NEW YORK (Reuters Breakingviews) - Amazon’s aggressive salesmanship now extends to its own debt. The e-commerce giant’s blowout $16 billion bond sale suggests almost unlimited potential for the retailing juggernaut to consider even more shopping. Yet in nearly tripling its financial obligations to buy brick-and-mortar Whole Foods Market, Jeff Bezos’ outfit is starting to look more traditional. The risk is that its stock will too.
Bezos built his online empire by investing cash flow back into the business and eschewing such conventional corporate-finance tools as debt and dividends. The result is a $472 billion goliath - the fifth-largest American enterprise by market capitalization - that has store owners and tech companies quaking over its ambitions.
Amazon could have financed the Whole Foods deal by issuing stock with only minimal dilution to his 16.6 percent stake. But like Tesla’s Elon Musk did last week, Bezos took the cheap money available in the fixed-income market. Investors submitted nearly $47 billion in bids, and the company was able to sell its paper at razor-thin margins, including a premium to comparable U.S. Treasuries of just 1.45 percentage points for $2.25 billion of 40-year bonds. A need for yield and a belief that Amazon will triumph from the retail shakeout it is provoking created a powerful cocktail.
The deal will nearly triple Amazon’s outstanding debt, to a little over $23 billion. That’s about a billion less than the consensus estimate for 2018 EBITDA. Given the company’s cash pile, net debt will be even lower at under $10 billion. That leaves the under-leveraged Amazon with enough financial firepower to consider acquisitions that would make Whole Foods look like an appetizer.

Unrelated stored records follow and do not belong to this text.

(* ===== verification/PyJson.v ===== *)
(** * JSON values

    What [json.load] returns, and the conversions of Python's [int], [float] and
    [bool] on such values.  An object is an insertion-ordered dictionary. *)

From S2P Require Import Prelude PyDict PyStr PyFloat.

Inductive json : Type :=
  | JNull
  | JBool (b : bool)
  | JInt (z : Z)
  | JFloat (x : float)
  | JStr (s : string)
  | JList (l : list json)
  | JObj (d : list (string * json)).

Definition obj : Type := list (string * json).

Definition is_list (j : json) : bool := match j with JList _ => true | _ => false end.
Definition as_obj (j : json) : option obj := match j with JObj d => Some d | _ => None end.

(** [d.get(k)] *)
Definition jget (k : string) (d : obj) : json := default JNull (dict_get k d).

(** [[x for x in l if isinstance(x, dict)]] *)
Definition dicts_of (l : list json) : list obj := omap as_obj l.

(** [bool(j)] *)
Definition truthy (j : json) : bool :=
  match j with
  | JNull => false
  | JBool b => b
  | JInt z => negb (z =? 0)
  | JFloat x => ftruthy x
  | JStr s => negb (is_empty s)
  | JList l => match l with [] => false | _ => true end
  | JObj d => match d with [] => false | _ => true end
  end.

Definition bool_int (b : bool) : Z := if b then 1 else 0.

(** [int(j)] *)
Definition py_int (j : json) : outcome Z :=
  match j with
  | JBool b => Ret (bool_int b)
  | JInt z => Ret z
  | JFloat x => int_of_float x
  | JStr s => of_option (ValueError "invalid literal for int()") (int_of_str s)
  | _ => Raise (TypeError "int() argument must be a string or a real number")
  end.

(** [float(j)] *)
Definition py_float (j : json) : outcome float :=
  match j with
  | JBool b => Ret (f_of_Z (bool_int b))
  | JInt z => float_of_int z
  | JFloat x => Ret x
  | JStr s => of_option (ValueError "could not convert string to float") (float_of_str s)
  | _ => Raise (TypeError "float() argument must be a string or a real number")
  end.

(** [except (TypeError, ValueError)], around the conversions above *)
Definition type_or_value_error (e : exn) : bool :=
  match e with TypeError _ | ValueError _ => true | _ => false end.

(** The key a hashable value is under in a dictionary: numbers that compare equal
    share it.  Lists and objects are not hashable.  [json.load] makes one NaN
    object, which is equal to itself as a dictionary key. *)
Inductive hkey : Type :=
  | HNull | HInt (z : Z) | HFloat (x : float) | HStr (s : string).

#[export] Instance spec_float_eq_dec : EqDecision spec_float.
Proof. solve_decision. Defined.

#[export] Instance hkey_eq_dec : EqDecision hkey.
Proof. solve_decision. Defined.

(** An integral float is under the key of its integer. *)
Definition hash_float (x : float) : hkey :=
  match int_of_float x with
  | Ret z => if feqb x (f_of_Z z) then HInt z else HFloat x
  | Raise _ => HFloat x
  end.

Definition hash_json (j : json) : outcome hkey :=
  match j with
  | JNull => Ret HNull
  | JBool b => Ret (HInt (bool_int b))
  | JInt z => Ret (HInt z)
  | JFloat x => Ret (hash_float x)
  | JStr s => Ret (HStr s)
  | JList _ => Raise (TypeError "unhashable type: 'list'")
  | JObj _ => Raise (TypeError "unhashable type: 'dict'")
  end.

(** [j[k]] for a string key *)
Definition json_item (k : string) (j : json) : outcome json :=
  match j with
  | JObj d => of_option (KeyError k) (dict_get k d)
  | JList _ => Raise (TypeError "list indices must be integers or slices, not str")
  | JStr _ => Raise (TypeError "string indices must be integers, not 'str'")
  | _ => Raise (TypeError "object is not subscriptable")
  end.

(** [for x in j] *)
Definition json_iter (j : json) : outcome (list json) :=
  match j with
  | JList l => Ret l
  | JStr s => Ret (map (fun c => JStr (String c "")) (String.list_ascii_of_string s))
  | JObj d => Ret (map JStr (dict_keys d))
  | _ => Raise (TypeError "object is not iterable")
  end.

(** What [json.dumps(j, sort_keys=True)] writes, as a value: the keys in order *)
Fixpoint sort_keys (j : json) : json :=
  match j with
  | JList l => JList (map sort_keys l)
  | JObj d => JObj (sort_by (fun x y => String.leb x.1 y.1)
                      (map (fun kv => match kv with (k, v) => (k, sort_keys v) end) d))
  | _ => j
  end.

(** [l[b]] for a list or a string: a negative index counts from the end. *)
Definition py_index {A} (l : list A) (b : Z) : outcome A :=
  let i := if b <? 0 then b + Z.of_nat (length l) else b in
  if i <? 0 then Raise (IndexError "index out of range")
  else of_option (IndexError "index out of range") (l !! Z.to_nat i).

Lemma py_index_ok {A} (l : list A) b :
  0 <= b < Z.of_nat (length l) -> exists x, py_index l b = Ret x /\ x ∈ l.
Proof.
  intros Hb. unfold py_index. rewrite !(proj2 (Z.ltb_ge b 0)) by lia.
  destruct (lookup_lt_is_Some_2 l (Z.to_nat b) ltac:(lia)) as [x Hx].
  exists x. rewrite Hx. split; [done|]. by eapply list_elem_of_lookup_2.
Qed.

Lemma py_index_lookup {A} (l : list A) b x :
  0 <= b -> py_index l b = Ret x -> l !! Z.to_nat b = Some x.
Proof.
  intros Hb. unfold py_index. rewrite !(proj2 (Z.ltb_ge b 0)) by lia.
  by destruct (l !! Z.to_nat b); intros [= ->].
Qed.

Example json_ex :
  hash_json (JFloat (f_of_Z 2)) = hash_json (JInt 2) /\
  hash_json (JBool true) = hash_json (JInt 1) /\
  py_int (JFloat (f_lit (-27) 1)) = Ret (-2) /\
  py_index [1; 2; 3] (-1) = Ret 3 /\
  py_index [1; 2; 3] 3 = Raise (IndexError "index out of range").
Proof. by vm_compute. Qed.
(** [main] up to the writing of its payload *)
Definition main (args : arguments) : outcome obj :=
  if negb (exists_ (arg_manifest args)) then
    Raise (OSError ("Manifest not found: " +:+ arg_manifest args))
  else
    manifest ← load_json (arg_manifest args);
    device_profiles ← load_profiles (arg_device_config args);
    events ← load_events (arg_vtime_log args);
    result ← compute_batch_runtime repr events manifest (arg_baseline_type args)
      (mk_options (arg_pp_size args) (arg_num_microbatches args) (arg_optimizer_tail_ms args)
         (Some device_profiles) (arg_bytes_per_element args)
         (arg_allreduce_bandwidth_bps args) None);
    make_output_payload result (bool_decide (is_Some (given (arg_vtime_log args))))
      (arg_manifest args) (arg_baseline_type args).
End main.

(** ** What can be raised, and what is never negative *)

Definition documented (e : exn) : Prop :=
  match e with
  | OverflowError _ => True
  | ValueError m =>
      m ∈ ["Manifest must be a dict or list";
           "Could not locate dispatch entries in manifest JSON";
           "Manifest has no dispatch entries"]
  | TypeError m => m ∈ ["unhashable type: 'list'"; "unhashable type: 'dict'"]
  | _ => False
  end.

(** What a malformed within-batch trace raises *)
Definition trace_error (e : exn) : Prop :=
  match e with
  | ValueError _ | TypeError _ | OverflowError _ | AttributeError _ | IndexError _
  | KeyError _ => True
  | _ => False
  end.

Definition raised (o : options) (e : exn) : Prop :=
  documented e \/ is_Some (opt_within_batch_trace o) /\ trace_error e.

Definition nn (x : float) : Prop := not_neg x = true.
Definition nn_dict {K} (d : list (K * float)) : Prop := dict_all nn d.
Definition nn_nested {K K'} (d : list (K * list (K' * float))) : Prop := dict_all nn_dict d.
Lemma runs_transitions x run sm :
  Z.of_nat (length (runs_from x run sm)) = transitions (x :: sm) + 1.
Proof.
  revert x run. induction sm as [|y sm IH]; intros x run; [done|]. cbn [runs_from].
  unfold transitions. cbn [tail zip_with]. rewrite filter_cons. cbn [fst snd].
  destruct (Z.eqb_spec y x) as [->|Hne].
  - rewrite decide_False by tauto. rewrite IH. unfold transitions. cbn [tail]. done.
  - rewrite decide_True by done. cbn [length]. rewrite Nat2Z.inj_succ, IH. unfold transitions.
    cbn [tail length]. lia.
Qed.

(** The stability runs are the run-length encoding of the SM counts: there are
    values, one per run and no two neighbours equal, that repeated as often as the runs
    say give back the counts; no run is empty, and there is one run more than the
    transitions the script reports. *)
Theorem stability_runs_encode sm :
  (exists vals, length vals = length (stability_runs sm) /\ no_repeats vals /\
     Forall (fun n => 1 <= n) (stability_runs sm) /\ expand (stability_runs sm) vals = sm) /\
  Z.of_nat (length (stability_runs sm)) = match sm with [] => 0 | _ => transitions sm + 1 end.
Proof.
  destruct sm as [|x sm]; [split; [by exists []|done]|].
  split; [|apply runs_transitions].
  destruct (runs_from_spec x 1 sm ltac:(lia)) as (vals & H1 & _ & H3 & H4 & H5).
  by exists vals.
Qed.

(** ** The batch accounting accepts the generated traces *)

Lemma small_int_float z :
  0 < z < 2 ^ 53 ->
  exists m e, float_of_int z = Ret (S754_finite false m e) /\ Zpos m < 2 ^ 53 /\ e <= 0.
Proof.
  intros Hz. destruct z as [|p|p]; [lia| |lia].
  assert (HL : Z.log2 (Zpos p) <= 52).
  { assert (Z.log2 (Zpos p) < 53); [|lia]. apply Z.log2_lt_pow2; lia. }
  destruct (f_of_Z_exact p HL) as (m & Hm & Hx).
  exists m, (Z.log2 (Zpos p) - 52 + 0). unfold float_of_int. rewrite Hx.
  pose proof (exact_mantissa p m HL Hm). split; [done|]. split; [|lia].
  apply Z.log2_lt_pow2; lia.
Qed.

(** [0.999999] *)
Definition most_frac : float := f_lit 999999 6.

(** The position of a level in the batch is a small number. *)
Lemma level_frac l nl :
  0 <= l < nl ->
  exists x, int_truediv l nl = Ret x /\
    (fmin most_frac (fmax fzero x) = fzero \/
     exists m e, fmin most_frac (fmax fzero x) = S754_finite false m e /\ Zpos m < 2 ^ 53 /\ e <= 0).
Proof.
  intros Hl. destruct (int_truediv_below_one l nl Hl) as (x & Hx & Hfin & Hm & Hs).
  exists x. split; [done|].
  assert (Hmost : most_frac = S754_finite false 9007190247541737 (-53)) by (by vm_compute).
  destruct x as [[]|[]| |[] m e];
    [discriminate Hs|left; vm_compute; reflexivity|discriminate Hfin..|discriminate Hs|].
  right. change (fmax fzero (S754_finite false m e)) with (S754_finite false m e).
  unfold fmin. rewrite Hmost. destruct (flt (S754_finite false m e) _) eqn:Hlt.
  - exists m, e. split; [reflexivity|]. split; [exact Hm|].
    apply flt_exponent in Hlt. lia.
  - exists 9007190247541737%positive, (-53). split; [reflexivity|lia].
Qed.

Lemma level_bin_ok nb l nl :
  0 < nb < 2 ^ 53 -> 0 <= l < nl ->
  exists b, BatchRuntime.level_bin nb l nl = Ret b /\ 0 <= b < nb.
Proof.
  intros Hnb Hl. destruct (small_int_float nb Hnb) as (m & e & Hf & Hm & He).
  assert (Hrest : forall frac,
    (frac = fzero \/ exists m' e', frac = S754_finite false m' e' /\ Zpos m' < 2 ^ 53 /\ e' <= 0) ->
    exists b, (nb' ← float_of_int nb; i ← int_of_float (fmul frac nb'); Ret (Z.min (nb - 1) i))
              = Ret b /\ 0 <= b < nb).
  { intros frac Hfrac. rewrite Hf. cbn [mbind outcome_bind].
    assert (exists i, int_of_float (fmul frac (S754_finite false m e)) = Ret i /\ 0 <= i)
      as (i & Hi & Hi0).
    { destruct Hfrac as [->|(m' & e' & -> & Hm' & He')]; [by exists 0|].
      destruct (int_of_float_finite (fmul (S754_finite false m' e') (S754_finite false m e)))
        as [i Hi]; [apply fmul_finite; [done|done|lia]|].
      exists i. split; [done|]. eapply int_of_float_nonneg, Hi.
      destruct (fmul_sign (S754_finite false m' e') (S754_finite false m e)) as [Hn|Hn]; try done.
      - by rewrite Hn in Hi.
      - by apply pos_sign_nonneg. }
    rewrite Hi. cbn [mbind outcome_bind]. exists (Z.min (nb - 1) i). split; [done|]. lia. }
  unfold BatchRuntime.level_bin. destruct (nl <=? 1); [apply Hrest; by left|].
  destruct (level_frac l nl Hl) as (x & Hx & Hfrac). rewrite Hx. cbn [mbind outcome_bind].
  apply Hrest. exact Hfrac.
Qed.

(** A list of [n] multipliers *)
Definition mults (n : Z) (j : json) : Prop :=
  exists l, j = JList (map JFloat l) /\ Z.of_nat (length l) = n.

Definition device_ok (n : Z) (j : json) : Prop :=
  exists fl ul dl, j = JObj [("flops_mult", fl); ("ul_bw_mult", ul); ("dl_bw_mult", dl)]%string /\
                   mults n fl /\ mults n ul /\ mults n dl.

Lemma multiplier_at_mults n dev b key j :
  jget key dev = j -> mults n j -> 0 <= b < n ->
  exists x, BatchRuntime.multiplier_at dev b key = Ret x /\ flt fzero x = true.
Proof.
  intros Hj (l & -> & Hn) Hb. unfold BatchRuntime.multiplier_at. rewrite Hj.
  destruct l as [|y l]; [cbn in Hn; lia|]. cbn [map truthy negb].
  change (JFloat y :: map JFloat l) with (map JFloat (y :: l)).
  unfold BatchRuntime.bin_value. rewrite length_map.
  rewrite (proj2 (Z.ltb_lt b _)) by lia.
  destruct (py_index_ok (map JFloat (y :: l)) b) as (j & -> & Hin); [rewrite length_map; lia|].
  apply list_elem_of_In, in_map_iff in Hin as (x & <- & _). cbn [mbind outcome_bind py_float].
  eexists. split; [done|]. destruct (flt BatchRuntime.least_multiplier x) eqn:Hx.
  - eapply flt_trans, Hx. apply BatchRuntime.least_multiplier_pos.
  - apply BatchRuntime.least_multiplier_pos.
Qed.

Section accepted.
Context `{Numpy} `{!NumpyLaws} {R : Type} `{Rng R}.

Lemma rounded_mults l : mults (Z.of_nat (length l)) (rounded l).
Proof.
  exists (map round6 l). unfold rounded. split; [|by rewrite length_map].
  f_equal. by rewrite map_map.
Qed.

Lemma fgn_loop_length m eig ks V :
  returns (fgn_loop m eig ks V : M R _) (fun V' => length V' = length V).
Proof.
  revert V. induction ks as [|k ks IH]; intros V; cbn [fgn_loop]; [by apply returns_ret|].
  eapply returns_bind; [apply returns_any|]; intros a _.
  eapply returns_bind; [apply returns_any|]; intros b _.
  eapply returns_impl; [apply IH|]. intros V'. cbn beta. unfold set_at. by rewrite !length_insert.
Qed.

(** The noise has the length it was asked for. *)
Lemma generate_fgn_length n h :
  returns (generate_fgn n h : M R _) (fun l => Z.of_nat (length l) = Z.max 0 n).
Proof.
  unfold generate_fgn. destruct (Z.leb_spec n 0) as [Hn|Hn]; [apply returns_ret; cbn; lia|].
  destruct (Z.eqb_spec n 1) as [->|Hn1].
  { eapply returns_bind; [apply returns_any|]; intros x _. by apply returns_ret. }
  eapply returns_bind.
  { apply returns_lift. intros r. apply mapO_length. }
  intros r Hr. cbn beta in *. rewrite length_seqZ in Hr.
  eapply returns_bind; [apply returns_any|]; intros z0 _.
  eapply returns_bind; [apply returns_any|]; intros zn _.
  eapply returns_bind; [apply fgn_loop_length|]. intros V HV. apply returns_ret.
  cbn beta in *. unfold set_at in HV. rewrite !length_insert, length_replicate in HV.
  rewrite !length_app in HV. rewrite length_take, length_map, fft_length, HV. lia.
Qed.

Lemma events_loop_length n nb dur mag flops :
  returns (events_loop n nb dur mag flops : M R _) (fun fl => length fl = length flops).
Proof.
  revert flops. induction n as [|n IH]; intros flops; cbn [events_loop]; [by apply returns_ret|].
  eapply returns_bind; [apply returns_any|]; intros start _.
  eapply returns_bind; [apply returns_any|]; intros u _.
  eapply returns_impl; [apply IH|]. intros fl. cbn beta. intros ->. apply length_imap.
Qed.

Lemma drift_series_length n h std :
  returns (drift_series n h std : M R _) (fun l => Z.of_nat (length l) = Z.max 0 n).
Proof.
  unfold drift_series. eapply returns_bind; [apply generate_fgn_length|]. intros noise Hn.
  apply returns_ret. by rewrite length_fmap.
Qed.

Lemma device_trace_ok a dur :
  0 <= num_bins a -> returns (device_trace a dur : M R _) (device_ok (num_bins a)).
Proof.
  intros Hnb. unfold device_trace.
  eapply returns_bind; [apply returns_any|]; intros ev _.
  eapply returns_bind; [apply events_loop_length|]; intros fl Hfl.
  eapply returns_bind; [apply drift_series_length|]; intros ul Hul.
  eapply returns_bind; [apply drift_series_length|]; intros dl Hdl.
  cbn beta in *. rewrite length_replicate in Hfl.
  apply returns_ret. eexists _, _, _. split; [done|].
  assert (forall u, Z.of_nat (length u) = Z.max 0 (num_bins a) ->
    Z.of_nat (length (contend fl u)) = num_bins a) as Hc.
  { intros u Hu. unfold contend. rewrite length_zip_with. lia. }
  split_and!.
  - replace (num_bins a) with (Z.of_nat (length fl)) by lia. apply rounded_mults.
  - rewrite <- (Hc ul Hul). apply rounded_mults.
  - rewrite <- (Hc dl Hdl). apply rounded_mults.
Qed.

Lemma devices_loop_all (P : json -> Prop) a dur devs acc :
  returns (device_trace a dur : M R _) P -> dict_all P acc ->
  returns (devices_loop a dur devs acc : M R _) (dict_all P).
Proof.
  intros HP. revert acc. induction devs as [|dev devs IH]; intros acc Hacc;
    cbn [devices_loop]; [by apply returns_ret|].
  eapply returns_bind; [exact HP|]. intros j Hj. apply IH. by apply dict_all_set.
Qed.

Lemma devices_loop_ok a dur devs acc :
  0 <= num_bins a -> dict_all (device_ok (num_bins a)) acc ->
  returns (devices_loop a dur devs acc : M R _) (dict_all (device_ok (num_bins a))).
Proof. intros Hnb. apply devices_loop_all. by apply device_trace_ok. Qed.

Lemma shape_loop_length alpha slew s l : length (shape_loop alpha slew s l) = length l.
Proof. revert s. induction l as [|x l IH]; intros s; cbn; [done|by rewrite IH]. Qed.

(** Both kinds of load have one element per slot. *)
Lemma make_load_length a r l :
  make_load a r = Ret l -> Z.of_nat (length l) = Z.max 0 (num_slots a).
Proof.
  assert (Hrandom : forall l, generate_random_load (num_slots a) (ran_hurst a) (mean_load a) r = Ret l ->
    Z.of_nat (length l) = Z.max 0 (num_slots a)).
  { intros l'. unfold generate_random_load.
    destruct (generate_fgn (num_slots a) (ran_hurst a) r) as [[noise|] r'] eqn:Hf; [|done].
    cbn [fst mbind outcome_bind]. intros [= <-]. rewrite length_map, <- (generate_fgn_length _ _ _ _ _ Hf).
    unfold normalise. by destruct (flt _ _); rewrite length_map. }
  unfold make_load. destruct (shaped a); [|apply Hrandom]. unfold generate_shaped_load.
  destruct (generate_random_load _ _ _ r) as [raw|]; [|done]. cbn [mbind outcome_bind].
  specialize (Hrandom raw eq_refl). destruct (num_slots a <=? 0); [by intros [= <-]|].
  destruct raw as [|x raw]; [done|]. intros [= <-]. cbn in *. by rewrite shape_loop_length.
Qed.

(** The synthetic scheduling trace.  Whatever the generators draw, a trace that is
    written has one row per slot; the slots start at time zero and at strictly
    increasing times, and every slot's decoding is scheduled within the budget of the
    subcarrier spacing. *)
Theorem synthetic_trace_rows `{!RngLaws R} a detected rng_load rng p rows :
  dict_get (scs a) SCS_PRESETS = Some p ->
  main_ran a detected rng_load rng = Ret rows ->
  Z.of_nat (length rows) = num_slots a /\ StronglySorted Z.lt (rows.*1).*1 /\
  Forall (in_budget p) rows.*1 /\ (forall row, head rows = Some row -> row.1.1 = 0).
Proof.
  intros Hp. unfold main_ran, check_ran_args.
  destruct (Z.leb_spec (num_slots a) 0) as [|Hn]; [done|].
  do 3 (case_match; [done|]). cbn [mbind outcome_bind].
  destruct (chosen_sm_step a detected) as [step|]; [|done]. cbn [mbind outcome_bind].
  destruct (make_load a rng_load) as [load|] eqn:Hload; [|done]. cbn [mbind outcome_bind].
  apply make_load_length in Hload.
  destruct (generate_timing (num_slots a) (scs a) rng) as [[timing|] r'] eqn:Ht; [|done].
  cbn [fst mbind outcome_bind].
  destruct (mapO _ load) as [sm_count|] eqn:Hsm; [|done]. apply mapO_length in Hsm.
  apply (generate_timing_spec _ _ p) in Ht as (Hlen & Hs & Hb & Hh); [|lia|done].
  intros [= <-]. rewrite fst_zip by lia. split_and!; [|done|done|].
  - rewrite length_zip_with. lia.
  - intros row Hrow. destruct timing as [|t0 timing]; [done|].
    destruct sm_count; [done|]. injection Hrow as <-. cbn. by apply Hh.
Qed.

Whether that would be good for the company’s stock is less clear. Belief in the Bezos vision has pushed Amazon shares up nearly 31 percent so far this year, and they are trading at 120 times 2018 estimated earnings as calculated by Eikon. Wal-Mart Stores, by contrast, fetches 17.6 times earnings. As Amazon begins to more closely resemble peers both in its physical footprint and its balance sheet, that gap will inevitably narrow.